E-scooters are certainly a candidate for that ‘next big idea’. But they are not a bike and as retailers, we don’t get any sense that customers see a scooter, powered or otherwise, as an absolute alternative to a bike. There is, however, no doubt that they could be a very credible option for short journeys within cities. They have many benefits. They are reasonably light and take up limited space so as a commuting option for taking on the train and using the e-scooter for the last section of the journey, one can absolutely see the benefits.
With e-scooter trials underway, we hope things change. The 1980 Highways Act is not the most up to date piece of legislation on the Statute Book. It certainly predates both the kinds of technology we are discussing here as well as the radical shift that has occurred in society’s approach to personal mobility, not least because of our growing awareness of the need to deal with climate change.
That’s not to underestimate the challenge of changing the law. Our urban transport infrastructure in the UK does not make it easy to introduce a product such as an e-scooter. Sadly, we are years behind the enlightened approach of say, Denmark and Holland when it comes to segregating modes, safely and efficiently.
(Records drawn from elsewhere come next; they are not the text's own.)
Lemma readOperator_wellFormed (c : ascii) (rest : string) :
  isalpha c = false → wellFormedToken (readOperator c rest).1 = true.
Proof.
  intros Ha. unfold readOperator.
  repeat match goal with
         | |- context [if ?b then _ else _] => destruct b
         end; try reflexivity.
  unfold wellFormedToken; cbn [type value fst].
  rewrite (single_char_no_keyword c). simpl. by rewrite Ha.
Qed.

Lemma tokenizeStep_wellFormed (c : ascii) (rest : string) (t : Token) :
  (tokenizeStep c rest).1 = Some t → wellFormedToken t = true.
Proof.
  unfold tokenizeStep.
  destruct (isspace c); [discriminate|].
  destruct (isalpha c) eqn:Ha.
  - pose proof (readIdentifierOrKeyword_wellFormed (String c rest)) as H.
    destruct (readIdentifierOrKeyword (String c rest)); simpl in *. congruence.
  - destruct (isdigit c) eqn:Hd.
    + pose proof (readNumber_wellFormed c rest Hd) as H.
      destruct (readNumber (String c rest)); simpl in *. congruence.
    + pose proof (readOperator_wellFormed c rest Ha) as H.
      destruct (readOperator c rest); simpl in *. congruence.
Qed.

Lemma tokenizeLoop_wellFormed (fuel : nat) :
  ∀ s toks, tokenizeLoop fuel s = Some toks →
    Forall (λ t, wellFormedToken t = true) toks.
Proof.
  induction fuel as [|fuel IH]; intros [|c rest] toks Hrun; simpl in Hrun;
    try discriminate; try (by injection Hrun as <-).
  pose proof (tokenizeStep_wellFormed c rest) as Hstep.
  destruct (tokenizeStep c rest) as [ot s']; simpl in Hstep.
  destruct (tokenizeLoop fuel s') as [toks'|] eqn:Hrec; [|discriminate].
  injection Hrun as <-. apply IH in Hrec.
  destruct ot as [t|]; [|done]. constructor; [by apply Hstep|done].
Qed.

(** X3.  In the tokens of any source text the type of every token fits
    its lexeme, in the sense of [wellFormedToken]. *)
Theorem tokens_are_wellFormed (source : string) :
  ∃ toks, tokenize source = Some toks
          ∧ Forall (λ t, wellFormedToken t = true) toks.
Proof.
  unfold tokenize.
  destruct (tokenizeLoop_total (String.length source) source) as [toks Hrun];
    [lia|].
  exists toks. split; [exact Hrun|]. by eapply tokenizeLoop_wellFormed.
Qed.

(** ** The type-name test of the declaration validator *)

Lemma count_types (k : string) :
  count types k = true → k = "integer" ∨ k = "longint" ∨ k = "bool".
Proof.
  intros H%bool_decide_eq_true. unfold types in H.
  repeat (apply elem_of_cons in H as [->|H]; [tauto|]).
  by apply elem_of_nil in H.
Qed.

Lemma types_are_keywords (k : string) :
  count keywords k = false → count types k = false.
Proof.
  intros Hk. destruct (count types k) eqn:Ht; [|done].
  apply count_types in Ht as [-> | [-> | ->]]; by vm_compute in Hk.
Qed.

Lemma digit_tolower (c : ascii) : isdigit c = true → tolower c = c.
Proof.
  destruct c as [[] [] [] [] [] [] [] []]; vm_compute; congruence.
Qed.

Lemma digit_led_no_type (v : string) :
  isdigit (firstChar v) = true → count types (toLower v) = false.
Proof.
  intros Hd. destruct (count types (toLower v)) eqn:Ht; [|done].
  destruct v as [|c v]; [by vm_compute in Hd|]. simpl in *.
  rewrite (digit_tolower c Hd) in Ht.
  apply count_types in Ht as [Ht|[Ht|Ht]]; injection Ht as Hc Hv; subst c;
    by vm_compute in Hd.
Qed.

Lemma wellFormed_type_test (t : Token) :
  wellFormedToken t = true →
  count types (toLower (value t)) = isTypeKeyword (type t).
Proof.
  destruct t as [ty v]. unfold wellFormedToken, isTypeKeyword. simpl.
  destruct ty; simpl; intros H;
    try (apply bool_decide_eq_true in H; injection H as <-; by vm_compute).
  - apply andb_prop in H as [_ H%negb_true_iff].
    by rewrite (types_are_keywords _ H).
  - apply andb_prop in H as [H _]. by rewrite (digit_led_no_type _ H).
  - apply andb_prop in H as [_ H%negb_true_iff].
    by rewrite (types_are_keywords _ H).
Qed.

(** X4.  [parseDefinitionBody] recognises a type name by its lexeme in
    lower case, not by its token type.  On the tokens of a source text
    the two agree: a token passes the test exactly when it is one of
    the keywords [integer], [longint], [bool], in any letter case. *)
Theorem type_test_is_by_keyword (source : string) (toks : list Token)
    (t : Token) :
  tokenize source = Some toks → t ∈ toks →
  count types (toLower (value t)) = isTypeKeyword (type t).
Proof.
  intros Hrun Hin. apply wellFormed_type_test.
  apply tokenizeLoop_wellFormed in Hrun.
  by apply (proj1 (Forall_forall _ _) Hrun).
Qed.

(** The second token of ["x:LongInt;"] is not a type name, the third is. *)
Lemma type_test_witness :
  count types (toLower ":") = isTypeKeyword DELIMITER_COLON
  ∧ count types (toLower "LongInt") = isTypeKeyword KEYWORD_LONGINT.
Proof.
  assert (Hrun : tokenize "x:LongInt;"
                 = Some [mkToken IDENTIFIER "x"; mkToken DELIMITER_COLON ":";
                         mkToken KEYWORD_LONGINT "LongInt";
                         mkToken DELIMITER_SEMICOLON ";"])
    by (vm_compute; reflexivity).
  split.
  - apply (type_test_is_by_keyword _ _ (mkToken DELIMITER_COLON ":") Hrun).
    apply (bool_decide_unpack _). vm_compute. exact I.
  - apply (type_test_is_by_keyword _ _ (mkToken KEYWORD_LONGINT "LongInt")
             Hrun).
    apply (bool_decide_unpack _). vm_compute. exact I.
Defined.

(** ** Whitespace separates tokens *)

Section Separator.

Variables (sp : ascii) (s2 : string).
Hypothesis Hsp : isspace sp = true.

Lemma space_not_digit : isdigit sp = false.
Proof.
  destruct (isdigit sp) eqn:Hd; [|done].
  apply isdigit_not_space in Hd. congruence.
Qed.

Lemma space_nextIs (rest : string) (d : ascii) :
  isspace d = false →
  nextIs (rest ++ String sp s2) d = nextIs rest d
  ∧ (nextIs rest d = true →
     skip1 (rest ++ String sp s2) = (skip1 rest ++ String sp s2)%string).
Proof.
  intros Hd. destruct rest as [|c1 rest]; simpl; [|done].
  split; [|discriminate].
  destruct (Ascii.eqb_spec sp d) as [->|_]; [congruence|done].
Qed.

Lemma scanWord_app (s : string) :
  scanWord (s ++ String sp s2)
  = ((scanWord s).1, ((scanWord s).2 ++ String sp s2)%string).
Proof.
  induction s as [|c rest IH]; simpl.
  - by rewrite Hsp.
  - destruct (negb (isspace c) && negb (isDelimiter c)); [|done].
    rewrite IH. by destruct (scanWord rest).
Qed.

Lemma scanDigits_app (s : string) :
  scanDigits (s ++ String sp s2)
  = ((scanDigits s).1, ((scanDigits s).2 ++ String sp s2)%string).
Proof.
  induction s as [|c rest IH]; simpl.
  - by rewrite space_not_digit.
  - destruct (isdigit c); [|done].
    rewrite IH. by destruct (scanDigits rest).
Qed.

Lemma readOperator_app (c : ascii) (rest : string) :
  readOperator c (rest ++ String sp s2)
  = ((readOperator c rest).1,
     ((readOperator c rest).2 ++ String sp s2)%string).
Proof.
  unfold readOperator.
  destruct (space_nextIs rest "=" eq_refl) as [-> Heq].
  destruct (space_nextIs rest ">" eq_refl) as [-> Hgt].
  repeat match goal with
         | |- context [if (c =? ?d)%char then _ else _] =>
             destruct (c =? d)%char
         | |- context [if nextIs rest ?d then _ else _] =>
             destruct (nextIs rest d)
         end; simpl; rewrite ?Heq, ?Hgt by done; reflexivity.
Qed.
If politicians can address the challenges of shared road space and introduce effective and enforceable regulation, then we can see e-scooters becoming a really important part of the personal mobility mix, especially in urban centres. And while we don’t foresee e-scooters usurping the role of the bike, they could have an important role to play. When the legislation does change, we will certainly be looking to add e-scooters to our product range. But not before then.